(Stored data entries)
(* ===== verification/ImagePatch.v ===== *)
(** The list of the functions that can be patched (frontend/image_patch_model.h,
    frontend/src/image_patch_model.cpp).

    The symbols of all the modules that are known, filtered and sorted, with the states of their patches.
    Modules become known when they are asked for, which the model does for every one that is mapped.
    It composes [flatten], [filter], [ordered] and the trackables of [Views]; patches are those of
    [FrontendPatcher], symbols those of [Symbols]. *)

From S2P Require Import Prelude Strings Logger Sdb Hierarchy Views Models Columns Symbols FrontendPatcher.

(** * Texts and states *)

Local Open Scope Z_scope.

(** [frontend/src/image_patch_model.cpp:47-48] nocase_compare::toupper. Of a signed character. *)
Definition toupper (c : Z) : Z := let c := s8 c in if (97 <=? c) && (c <=? 122) then c - 32 else c.

(** [frontend/src/image_patch_model.cpp:45-52] nocase_compare *)
Definition nocase_compare (lhs rhs : Z) : bool := toupper lhs <? toupper rhs.

(** What the standard library does with it. *)
Fixpoint lexicographical_compare (less : Z → Z → bool) (lhs rhs : list Z) : bool :=
  match lhs, rhs with
  | _, [] => false
  | [], _ => true
  | a :: lhs, b :: rhs =>
    if less a b then true else if less b a then false else lexicographical_compare less lhs rhs
  end.

(** [frontend/src/image_patch_model.cpp:54-55] encode_state *)
Definition encode_state (p : patch) : Z :=
  Z.shiftl (Z.b2z (error p)) 2 + Z.shiftl (Z.b2z (patch_is_active p)) 1 + Z.b2z (requested p).

(** [frontend/src/image_patch_model.cpp:57-59] c_patch_states *)
Definition c_patch_states : list string :=
  ["inactive"; "applying"; "active"; "removing"; "error"; "error"; "error"; "error"]%string.

Lemma encode_state_range p : 0 ≤ encode_state p < 8.
Proof. by destruct p as [? [] [] []]. Qed.

(** A state is told by its text, but an error hides what else there is. *)
Lemma states_told p q : error p = false → error q = false →
  c_patch_states !! Z.to_nat (encode_state p) = c_patch_states !! Z.to_nat (encode_state q) →
  requested p = requested q ∧ patch_is_active p = patch_is_active q.
Proof. destruct p as [? [] ? []], q as [? [] ? []]; by simpl; intros -> ->. Qed.

(** ** Strict weak orders *)

(** Sorting by a key, which is compared three ways. *)
Lemma strict_by_key {T} (compare : T → T → Z) (l : list T) : comparison_laws (λ _, True) compare →
  strict_weak (λ a b, Ret (compare a b <? 0)) l.
Proof.
  intros L. split.
  - eauto.
  - intros a b _ _ [= H1%Z.ltb_lt]. f_equal. apply Z.ltb_ge.
    pose proof (compare_flips (comparison_laws := L) a b I I). lia.
  - intros a b c _ _ _ [= H1%Z.ltb_ge] [= H2%Z.ltb_ge]. f_equal. apply Z.ltb_ge.
    pose proof (compare_flips (comparison_laws := L) c a I I). pose proof (compare_flips (comparison_laws := L) a c I I).
    pose proof (compare_flips (comparison_laws := L) b a I I). pose proof (compare_flips (comparison_laws := L) c b I I).
    pose proof (compare_flips (comparison_laws := L) a b I I). pose proof (compare_flips (comparison_laws := L) b c I I).
    pose proof (compare_transitive (comparison_laws := L) c b a I I I). lia.
Qed.

Lemma strict_weak_flip {T} (p : T → T → result bool) l : strict_weak p l → strict_weak (λ a b, p b a) l.
Proof.
  intros [H1 H2 H3]. split; [auto|intros a b Ha Hb; by apply H2|].
  intros a b c Ha Hb Hc Hba Hcb. by apply (H3 c b a).
Qed.

Lemma strict_weak_ext {T} (p q : T → T → result bool) l : (∀ a b, q a b = p a b) → strict_weak p l → strict_weak q l.
Proof.
  intros E [H1 H2 H3]. split.
  - intros a b. rewrite E. apply H1.
  - intros a b. rewrite !E. apply H2.
  - intros a b c. rewrite !E. apply H3.
Qed.

Lemma lexicographical_keys lhs : ∀ rhs,
  lexicographical_compare nocase_compare lhs rhs = (compare_texts (map toupper lhs) (map toupper rhs) <? 0).
Proof.
  induction lhs as [|a lhs IH]; intros [|b rhs]; [done..|]. simpl. unfold nocase_compare.
  destruct (Z.ltb_spec (toupper a) (toupper b)), (Z.ltb_spec (toupper b) (toupper a)),
    (Z.eqb_spec (toupper a) (toupper b)); lia || apply IH.
Qed.

(** * The list *)

(** What the model reads: the tables of the session. *)
Record session := mk_session {
  s_modules : list (Z * list symbol_info);
  s_patches : gmap symbol patch;
  s_mappings : list (Z * list Z)
}.

(** [frontend/image_patch_model.h:46-50] record_type *)
Record record_type := mk_record { first : symbol; symbol_of : symbol_info }.

Abbreviation paths := (gmap Z (list Z)).

(** What the predicates look into when they are called: the paths the model keeps, and the patches. *)
Abbreviation predicate := (paths * gmap symbol patch → record_type → record_type → result bool).

(** [frontend/src/image_patch_model.cpp:63-65] flattener::equal_range *)
Definition module_symbols (from : Z * list symbol_info) : list symbol_info := from.2.

(** [frontend/src/image_patch_model.cpp:67-71] flattener::get *)
Definition row_of (x : (Z * list symbol_info) * symbol_info) : record_type := mk_record (x.1.1, s_rva x.2) x.2.

(** What going through the nested range sees. *)
Definition flat_rows (modules : list (Z * list symbol_info)) : result (list record_type) :=
  match flatten_loop module_symbols (length (flattened module_symbols modules)) (mk_flat [] []) (flatten_begin module_symbols modules) with
  | Some (Ret l) => Ret (map row_of l)
  | Some (Throw e) => Throw e
  | _ => UB
  end.

(** What going through the filter above it sees. *)
Definition filtered_rows (f : option (record_type → bool)) (modules : list (Z * list symbol_info)) : result (list record_type) :=
  l ← flat_rows modules;
  i ← filter_begin f l;
  match filter_loop (length l) f i with Some r => r | None => UB end.

(** The rows there are: the symbols that match, module by module. *)
Definition matching (f : option (record_type → bool)) (modules : list (Z * list symbol_info)) : list record_type :=
  List.filter (filter_match f) (map row_of (flattened module_symbols modules)).

Lemma filtered_rows_eq f modules : filtered_rows f modules = Ret (matching f modules).
Proof.
  unfold filtered_rows, flat_rows. rewrite (flatten_iterates module_symbols modules []). simpl.
  destruct (filter_iterates f (map row_of (flattened module_symbols modules))) as (i & -> & Hl). simpl.
  rewrite Hl. done.
Qed.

__Instructions to follow__: Look above for the line that contains "[FrontendPatcher], symbols those". Starting there, transcribe every line exactly until you have copied the line that contains "- intros a b c _".

__Output of the task__:
    [FrontendPatcher], symbols those of [Symbols]. *)

From S2P Require Import Prelude Strings Logger Sdb Hierarchy Views Models Columns Symbols FrontendPatcher.

(** * Texts and states *)

Local Open Scope Z_scope.

(** [frontend/src/image_patch_model.cpp:47-48] nocase_compare::toupper. Of a signed character. *)
Definition toupper (c : Z) : Z := let c := s8 c in if (97 <=? c) && (c <=? 122) then c - 32 else c.

(** [frontend/src/image_patch_model.cpp:45-52] nocase_compare *)
Definition nocase_compare (lhs rhs : Z) : bool := toupper lhs <? toupper rhs.

(** What the standard library does with it. *)
Fixpoint lexicographical_compare (less : Z → Z → bool) (lhs rhs : list Z) : bool :=
  match lhs, rhs with
  | _, [] => false
  | [], _ => true
  | a :: lhs, b :: rhs =>
    if less a b then true else if less b a then false else lexicographical_compare less lhs rhs
  end.

(** [frontend/src/image_patch_model.cpp:54-55] encode_state *)
Definition encode_state (p : patch) : Z :=
  Z.shiftl (Z.b2z (error p)) 2 + Z.shiftl (Z.b2z (patch_is_active p)) 1 + Z.b2z (requested p).

(** [frontend/src/image_patch_model.cpp:57-59] c_patch_states *)
Definition c_patch_states : list string :=
  ["inactive"; "applying"; "active"; "removing"; "error"; "error"; "error"; "error"]%string.

Lemma encode_state_range p : 0 ≤ encode_state p < 8.
Proof. by destruct p as [? [] [] []]. Qed.

(** A state is told by its text, but an error hides what else there is. *)
Lemma states_told p q : error p = false → error q = false →
  c_patch_states !! Z.to_nat (encode_state p) = c_patch_states !! Z.to_nat (encode_state q) →
  requested p = requested q ∧ patch_is_active p = patch_is_active q.
Proof. destruct p as [? [] ? []], q as [? [] ? []]; by simpl; intros -> ->. Qed.

(** ** Strict weak orders *)

(** Sorting by a key, which is compared three ways. *)
Lemma strict_by_key {T} (compare : T → T → Z) (l : list T) : comparison_laws (λ _, True) compare →
  strict_weak (λ a b, Ret (compare a b <? 0)) l.
Proof.
  intros L. split.
  - eauto.
  - intros a b _ _ [= H1%Z.ltb_lt]. f_equal. apply Z.ltb_ge.
    pose proof (compare_flips (comparison_laws := L) a b I I). lia.
  - intros a b c _ _ _ [= H1%Z.ltb_ge] [= H2%Z.ltb_ge]. f_equal. apply Z.ltb_ge.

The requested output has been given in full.